Removal of the native organs.
Cleveland Clinic Intestinal Transplant Program Co-Director Anil Vaidya, MD, (right, wearing black and blue surgical cap) and transplant surgeon Masato Fujiki, MD, at work during the multivisceral transplant.
Preparing for implantation and anastomosis of the donor organs.
The multivisceral graft after reperfusion and hemostasis are achieved.
At the outset, the urology team placed bilateral ureteral stents to protect the kidneys and ureters. Dr. Vaidya began by incising the abdomen, which was filled with a mixture of dense adhesions from the patient’s previous surgery and the solidified components of the mucus-secreting tumor pathology.
The transplant’s preparatory phase required more than three hours to complete and included dissection, tumor debulking, mobilization of the native organs and their vasculature, removal of the pre-existing duodenal and colonic stents, takedown of the venting gastrostomy, left colectomy, and excision of the bladder tumor and partial cystectomy.
The native abdominal organs were then removed and Dr. Vaidya constructed a jump graft on the infrarenal aorta using donor aorta to supply arterial inflow to the multivisceral graft.
The donor organs — liver, stomach, pancreaticoduodenal complex, spleen, small intestine and right colon — were placed in the abdomen and their vascular inflow and outflow connections established. The multivisceral graft was reperfused and hemostasis was achieved.
The spleen was temporarily transplanted and reperfused to provide immunologic protection of the other transplanted organs and to facilitate blood flow to the donor pancreas until it could be reperfused. This also provided a vascular advantage of keeping the splenic vein open. The right colon was temporarily transplanted to allow the recipient’s cells to mix with the donor microbiota and identify their molecular signature, which could prevent bacterial overgrowth and infectious complications post-transplant. Both the donor spleen and right colon were removed prior to completion of the transplant since their purpose aiding the viability of the transplanted organs had been served.

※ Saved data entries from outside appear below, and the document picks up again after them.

(** C4, as the code has it.  When the accepted Digest value fails to decode
    after the URL-phase miss, the resolution attempt ends there: the handler
    releases what it holds and resumes the response; it issues no lookup,
    looks at no further Digest value and leaves the header as it is. *)
Theorem decode_failure_ends_resolution (host : Host) (data : SendData) (w : World) :
  Base64Decode host
    (string_drop 8
       (TSMimeHdrFieldValueStringGet (nth (digest_field data) (resp_digest w) []) (idx data)))
  = None ->
  location_handler host data TS_EVENT_CACHE_OPEN_READ_FAILED w
  = Ok tt (mkWorld (resp_location w) (resp_digest w)
             (Call_TSfree :: Call_TSHttpTxnReenable
              :: Call_TSHandleMLocRelease hdr_loc
              :: Call_TSHandleMLocRelease location_loc
              :: Call_TSHandleMLocRelease url_loc
              :: Call_TSCacheKeyDestroy (key_id (key data))
              :: Call_TSHandleMLocRelease (digest_loc (digest_field data))
              :: Call_TSContDestroy Send_contp :: trace w)
             (next_key w) None).
Proof.
  destruct w as [loc dig tr nk k], data as [u0 [kid kd] f i rb].
  cbn [resp_digest digest_field idx]. intros Hdec.
  api. rewrite Hdec. reflexivity.
Qed.

(** ** The body transform *)

Ltac api_t :=
  cbv beta iota zeta delta
    [ bind ret call abort set_cont
      TSmalloc TSfree TSLogError TSHttpTxnReenable TSHandleMLocRelease
      TSIOBufferCreate TSIOBufferDestroy TSCacheKeyCreate TSCacheKeyDestroy TSContDestroy
      TSCacheKeyDestroy_opt TSAssert_unexpected_event
      write_vconn_write_complete write_handler cache_open_write cache_open_write_failed
      transform_vconn_write_complete client_request_url
      TransformData.key TransformData.bufp TransformData.c TransformData.viop
      WriteData.connp WriteData.bufp
      resp_location resp_digest trace next_key cont key_id key_digest negb
      world_of aborted count ].

Ltac tally := cbn [filter is_log is_vconn_write is_vconn_close is_cache_write is_acquire
                   is_release is_key_create is_key_destroy List.length Nat.eqb].

(** C7.  When the open-for-write succeeds, the key the transform held is
    destroyed; what the handler writes to the cache vconnection is the
    client request URL, byte for byte, and nothing else (nothing at all when
    there is no request URL to be had); and when the write completes the
    write continuation closes that vconnection, which commits the
    digest -> URL entry. *)
Theorem open_write_stores_request_url (host : Host) (bufp : option (list byte)) (viop : Z)
    (c : SHA256.SHA256_CTX) (k : TSCacheKey) (connp : nat) (w : World) :
  match cache_open_write host (TransformData.mk bufp viop c (Some k)) connp w with
  | Ok wd w1 =>
      count (is_key_destroy (key_id k)) w1 = S (count (is_key_destroy (key_id k)) w)
      /\ filter is_vconn_write (trace w1)
         = match client_request_url host with
           | Some value => [Call_TSVConnWrite connp value]
           | None => []
           end ++ filter is_vconn_write (trace w)
      /\ WriteData.connp wd = connp
      /\ write_handler host wd TS_EVENT_VCONN_WRITE_COMPLETE w1
         = Ok tt (mkWorld (resp_location w1) (resp_digest w1)
                    (Call_TSfree :: Call_TSIOBufferDestroy :: Call_TSVConnClose connp
                     :: Call_TSContDestroy Write_contp :: trace w1)
                    (next_key w1) (cont w1))
  | Abort _ => False
  end.
Proof.
  destruct w as [loc dig tr nk k0], k as [kid kd].
  api_t.
  destruct (ClientReqGet host); [destruct (HdrUrlGet host); [destruct (ReqUrlStringGet host)|]|];
    cbn [trace]; tally; rewrite ?Nat.eqb_refl; cbn [List.length app]; repeat split.
Qed.

(** C9, as the code has it.  When the request URL cannot be retrieved at
    open-write time the stage stops without aborting; like the open-failure
    branch it destroys its key, once; it writes nothing to the cache
    vconnection and does not close it, so no mapping is committed.  It logs
    only when the request header itself cannot be retrieved; the
    open-failure branch never logs. *)
Theorem request_url_failure_commits_nothing (host : Host) (bufp : option (list byte))
    (viop : Z) (c : SHA256.SHA256_CTX) (k : TSCacheKey) (connp : nat) (w : World) :
  client_request_url host = None ->
  let data := TransformData.mk bufp viop c (Some k) in
  let o := cache_open_write host data connp w in
  let f := cache_open_write_failed data w in
  aborted o = false
  /\ count (is_key_destroy (key_id k)) (world_of o) = S (count (is_key_destroy (key_id k)) w)
  /\ count (is_key_destroy (key_id k)) (world_of f) = S (count (is_key_destroy (key_id k)) w)
  /\ count is_vconn_write (world_of o) = count is_vconn_write w
  /\ count is_vconn_close (world_of o) = count is_vconn_close w
  /\ count is_log (world_of o) = ((if ClientReqGet host then 0 else 1) + count is_log w)%nat
  /\ count is_log (world_of f) = count is_log w.
Proof.
  destruct w as [loc dig tr nk k0], k as [kid kd]. cbv zeta. api_t.
  destruct (ClientReqGet host); [destruct (HdrUrlGet host); [intros ->|intros _]|intros _];
    cbn [trace]; tally; rewrite ?Nat.eqb_refl; cbn [List.length]; repeat split.
Qed.

Lemma to_int_small (z : Z) : (- 2 ^ 31 <= z < 2 ^ 31)%Z -> to_int z = z.
Proof.
  intros Hz. unfold to_int. rewrite Z.mod_small; lia.
Qed.

(** Every delivery with bytes in it goes through the digest: after the
    event the context is the one before it (a fresh one on the first event)
    fed with the blocks of the reader, in order. *)
Lemma vconn_write_ready_digests_blocks (host : Host) (data : TransformData.t) (vio : VIO)
    (w : World) :
  vio_buffer vio = true ->
  (0 < TSIOBufferReaderAvail (vio_blocks vio) < 2 ^ 31)%Z ->
  match vconn_write_ready host data vio w with
  | Ok (data', _) _ =>
      TransformData.c data'
      = feed_blocks (match TransformData.bufp data with
                     | None => SHA256.SHA256_Init
                     | Some _ => TransformData.c data
                     end) (vio_blocks vio)
  | Abort _ => False
  end.
Proof.
  intros Hbuf Havail.
  destruct data as [b v c k], vio as [vb blocks nd nb], w as [loc dig tr nk k0].
  cbn [vio_buffer vio_blocks] in Hbuf, Havail. subst vb.
  unfold vconn_write_ready.
  cbn [TransformData.bufp TransformData.c TransformData.key TransformData.viop
       vio_buffer vio_blocks vio_ndone vio_nbytes negb].
  rewrite (to_int_small (TSIOBufferReaderAvail blocks)) by lia.
  destruct (Z.gtb_spec (TSIOBufferReaderAvail blocks) 0) as [_|Hle]; [|lia].
  destruct b as [b|]; api_t;
    cbn [TransformData.bufp TransformData.c TransformData.key TransformData.viop
         vio_buffer vio_blocks vio_ndone vio_nbytes];
    destruct (_ >? 0)%Z; [reflexivity| |reflexivity|];
    destruct (CacheKeyDigestSet host _); reflexivity.
Qed.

The colorectal and transplant surgical teams made functional connections by performing a native esophago/transplant gastrostomy and graft cholecystectomy, splenectomy, hemicolectomy and pyloroplasty. They created a left-sided end ileostomy. Finally, the abdominal cavity was washed with warm saline, the fascia was closed with biologic mesh and the abdominal skin incision was stapled.
The operation was the world’s first full multivisceral transplant to treat PMP.

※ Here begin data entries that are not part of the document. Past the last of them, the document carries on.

(** * Qualys IaC scan task: a shallow embedding of the Python sources

    The development follows the four source files of
    [qualys-iac-scan/python]:

    - [Py]            the fragment of Python's data and control the code uses
                      (JSON values, truthiness, [dict.get], iteration,
                      exceptions, [print]);
    - [ResultParser]  [resultParser.py];
    - [FileUtils]     [file_utils.py];
    - [QualysClient]  [qualys_client.py] (the polling loop);
    - [Main]          [main.py] (the orchestrated run and its cleanup).

    Definitions come first, module by module; the theorems about them
    follow in the second half of the file. *)

From Stdlib Require Import ZArith List String Ascii Bool Lia Arith.
From Stdlib Require Import Floats.SpecFloat.
From Stdlib Require Import Numbers.DecimalString.
Import ListNotations.

Local Open Scope list_scope.
Local Open Scope string_scope.

Set Warnings "-register-all".

(* ===================================================================== *)
(** * Python: values, exceptions and effects                              *)
(* ===================================================================== *)

Module Py.

(** The exceptions the four files can meet.  [KeyboardInterrupt] stands
    for the [BaseException]s that are not [Exception]s; [SystemExit] is
    what [sys.exit] raises. *)
Inductive exception : Type :=
| AttributeError
| TypeError
| ValueError (msg : string)
| UnicodeDecodeError
| OSError (msg : string)
| FileNotFoundError (msg : string)
| TimeoutError (msg : string)
| SSLError (msg : string)
| RequestException (msg : string)
| KeyboardInterrupt
| SystemExit (code : Z).

(** How a call ends. *)
Inductive result (A : Type) : Type :=
| Return (a : A)
| Raise (e : exception).
Arguments Return {A} a.
Arguments Raise {A} e.

(** What [json.loads] builds: [None], booleans, integers, floats, strings,
    lists and dictionaries with string keys.  A dictionary is kept as the
    list of its items in insertion order. *)
Inductive value : Type :=
| PNone
| PBool (b : bool)
| PInt (n : Z)
| PFloat (f : spec_float)
| PStr (s : string)
| PList (l : list value)
| PDict (d : list (string * value)).

(** [bool(v)]: the truth value Python gives [v] in [if v], [not v], [v or w]. *)
Definition truthy (v : value) : bool :=
  match v with
  | PNone => false
  | PBool b => b
  | PInt n => negb (n =? 0)%Z
  | PFloat (S754_zero _) => false
  | PFloat _ => true
  | PStr s => negb (s =? "")
  | PList l => match l with [] => false | _ => true end
  | PDict d => match d with [] => false | _ => true end
  end.

(** [a or b]. *)
Definition py_or (a b : value) : value := if truthy a then a else b.

(** [isinstance(v, dict)]. *)
Definition is_dict (v : value) : bool :=
  match v with PDict _ => true | _ => false end.

(** The item stored under [k], if any. *)
Fixpoint lookup (d : list (string * value)) (k : string) : option value :=
  match d with
  | [] => None
  | (k', v) :: d' => if k' =? k then Some v else lookup d' k
  end.

(** [v.get(k, default)]; only dictionaries have a [get]. *)
Definition get (v : value) (k : string) (default : value) : result value :=
  match v with
  | PDict d => Return (match lookup d k with Some x => x | None => default end)
  | _ => Raise AttributeError
  end.

(** The characters of a string, each as a one-character string. *)
Fixpoint chars (s : string) : list value :=
  match s with
  | EmptyString => []
  | String c s' => PStr (String c EmptyString) :: chars s'
  end.

(** [iter(v)], run to the end: lists give their elements, strings their
    characters, dictionaries their keys; nothing else is iterable. *)
Definition iterate (v : value) : result (list value) :=
  match v with
  | PList l => Return l
  | PStr s => Return (chars s)
  | PDict d => Return (map (fun kv => PStr (fst kv)) d)
  | _ => Raise TypeError
  end.

(** [v == s] for a string literal [s]. *)
Definition eq_str (v : value) (s : string) : bool :=
  match v with PStr s' => s' =? s | _ => false end.

(** [sep.join(parts)]. *)
Fixpoint join (sep : string) (parts : list string) : string :=
  match parts with
  | [] => ""
  | [p] => p
  | p :: rest => p ++ sep ++ join sep rest
  end.

(** [str(n)] for an integer. *)
Definition str_int (n : Z) : string := NilZero.string_of_int (Z.to_int n).

Section Rendering.

(** [repr] of a float and of a string are the interpreter's own; the code
    never looks inside them. *)
Variable float_repr : spec_float -> string.
Variable str_repr : string -> string.
(** The record file of [square(4)] in the default directory, the bytes
    of [pickle.dumps(['square', (4,), {}, None])] that it is the digest
    of, and the pickles of 16 and of 99. *)
Definition square_4_path : string :=
  "/tmp/hashcache/d92e7d5fd5f75ffc222c2bcc992a13a8.pkl".
Definition square_4_keys : bytes :=
  [x80; x04; x95; x15; x00; x00; x00; x00; x00; x00; x00;
   x5d; x94; x28; x8c; x06; x73; x71; x75; x61; x72; x65; x94;
   x4b; x04; x85; x94; x7d; x94; x4e; x65; x2e].
Definition pickle_16 : bytes := [x80; x04; x4b; x10; x2e].
Definition pickle_99 : bytes := [x80; x04; x4b; x63; x2e].

(** The cache directory with a record for [square(4)] that says 99. *)
Definition stale : world (U := nat) :=
  World {[ square_4_path := pickle_99 ]} 0%nat [].

(** The same with the record of 16 after one bit of its second byte
    flipped on disk, and with the record cut to no bytes. *)
Definition bit_flipped : world (U := nat) :=
  World {[ square_4_path := [x80; x84; x4b; x10; x2e] ]} 0%nat [].
Definition zero_bytes : world (U := nat) :=
  World {[ square_4_path := [] ]} 0%nat [].

(** What one call may do: test, read and write the one file [path],
    log, and execute the function on [args] and [kwargs]. *)
Definition touches (path : string) (args : list value)
    (kwargs : list (string * value)) (ev : event) : Prop :=
  match ev with
  | Exists p | Read p | Write p _ => p = path
  | Warning _ => True
  | Call a k => a = args /\ k = kwargs
  end.




(** Number of record writes in a trace. *)
Definition stores (t : list event) : nat :=
  length (List.filter (fun ev => match ev with Write _ _ => true | _ => false end) t).

(** CPython where [import dill] succeeds.  Only the key is ever derived
    with dill (line 51); its [dumps] is taken here to give the bytes that
    pickle gives on the values [Pickle.dump] encodes. *)
Definition cpython_with_dill : runtime :=
  Runtime Pickle.dump Pickle.load (Some Pickle.dump).

(** * Properties *)

(** ** MD5 and the sample pickle against known answers *)

Example md5_empty :
  Hashlib.hexdigest [] = "d41d8cd98f00b204e9800998ecf8427e".
Proof. vm_compute. reflexivity. Qed.

Example md5_abc :
  Hashlib.hexdigest (list_byte_of_string "abc")
  = "900150983cd24fb0d6963f7d28e17f72".
Proof. vm_compute. reflexivity. Qed.

Example md5_two_blocks :
  Hashlib.hexdigest (list_byte_of_string
    "12345678901234567890123456789012345678901234567890123456789012345678901234567890")
  = "57edf4a22be3c955ac49da2e2107b67a".
Proof. vm_compute. reflexivity. Qed.

(** [pickle.dumps(['f', (), {'a': 1, 'b': 2}, None])] *)
Example pickle_signature :
  Pickle.dump
    (VList [VStr "f"; VTuple []; kwargs_dict [("a", VInt 1); ("b", VInt 2)];
            VNone])
  = Pickled
      [x80; x04; x95; x1b; x00; x00; x00; x00; x00; x00; x00;
       x5d; x94; x28; x8c; x01; x66; x94; x29; x7d; x94; x28;
       x8c; x01; x61; x94; x4b; x01; x8c; x01; x62; x94; x4b; x02; x75;
       x4e; x65; x2e].
Proof. vm_compute. reflexivity. Qed.

Example unpickle_nested :
  let v := VList [VStr "f"; VTuple [VInt (-7); VBool true];
                  VDict [(VStr "a", VInt 70000); (VInt 2, VList [VNone])];
                  VInt (2 ^ 70)] in
  match Pickle.dump v with
  | Pickled data => Pickle.load data = Returns v
  | PickleFails _ _ => False
  end.
Proof. vm_compute. reflexivity. Qed.

Example unpickle_empty_file :
  Pickle.load [] = Raises (Exn EOFError "Ran out of input").
Proof. reflexivity. Qed.

Lemma le_bytes_length k n : length (le_bytes k n) = k.
Proof. revert n. induction k; intros; simpl; [reflexivity | now rewrite IHk]. Qed.

Lemma md5_length msg : length (Hashlib.md5 msg) = 16%nat.
Proof.
  unfold Hashlib.md5. cbv zeta.
  rewrite !length_app, !le_bytes_length. reflexivity.
Qed.

Lemma hex_length bs : String.length (Hashlib.hex bs) = (2 * length bs)%nat.
Proof. induction bs; simpl; [reflexivity | rewrite IHbs; lia]. Qed.

Lemma hexdigest_length msg : String.length (Hashlib.hexdigest msg) = 32%nat.
Proof. unfold Hashlib.hexdigest. now rewrite hex_length, md5_length. Qed.

Section Properties.
Context {U : Type}.
Variable rt : runtime.
Variable directory : string.
Variable func_name : string.
Variable func :
  list value -> list (string * value) -> U -> result value * U.

(** The section fixes the decorated function, so the statements write
    [wrapper args ...] for the wrapper of that function; these tactics
    unfold the definitions behind the short names. *)
Ltac unfold_wrapper := unfold wrapper.
Ltac unfold_call_wrapper := unfold call_wrapper.
Ltac unfold_recompute := unfold recompute.
Ltac unfold_cache_path_of := unfold cache_path_of.

Local Abbreviation world := (world (U := U)).
Local Abbreviation wrapper := (wrapper rt directory func_name func).
Local Abbreviation call_wrapper :=
  (call_wrapper rt directory func_name func).
Local Abbreviation signature := (signature func_name).
Local Abbreviation cache_path_of := (cache_path_of directory).
Local Abbreviation recompute := (recompute rt func).
#[local] Arguments caught_by : simpl never.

The patient’s initial postoperative course was difficult. He developed symptoms of infection, was treated with antibiotics and antifungals, and underwent an exploratory laparotomy 10 days after the transplant for lysis of adhesions, fluid drainage and abdominal washout. After aspirating bile, the patient developed a respiratory infection, pleural effusion and acute respiratory distress syndrome that required multiple days of intubation and medical treatment.
“The ICU team was fantastic,” Dr. Vaidya says. The patient’s condition improved. “He started turning the corner around three weeks after the transplant. He began eating and drinking and the stoma was working.”
The patient was discharged but approximately seven weeks post-transplant he was rehospitalized for a skin rash indicative of graft-versus-host disease (GVHD). Symptoms progressed despite steroid treatment, so colorectal surgeon Amy Lightner, MD, Director of Cleveland Clinic’s Center for Regenerative Medicine and Surgery, administered three doses of mesenchymal stromal cell (MSC)-derived exosomes — another first in a post-multivisceral transplant setting.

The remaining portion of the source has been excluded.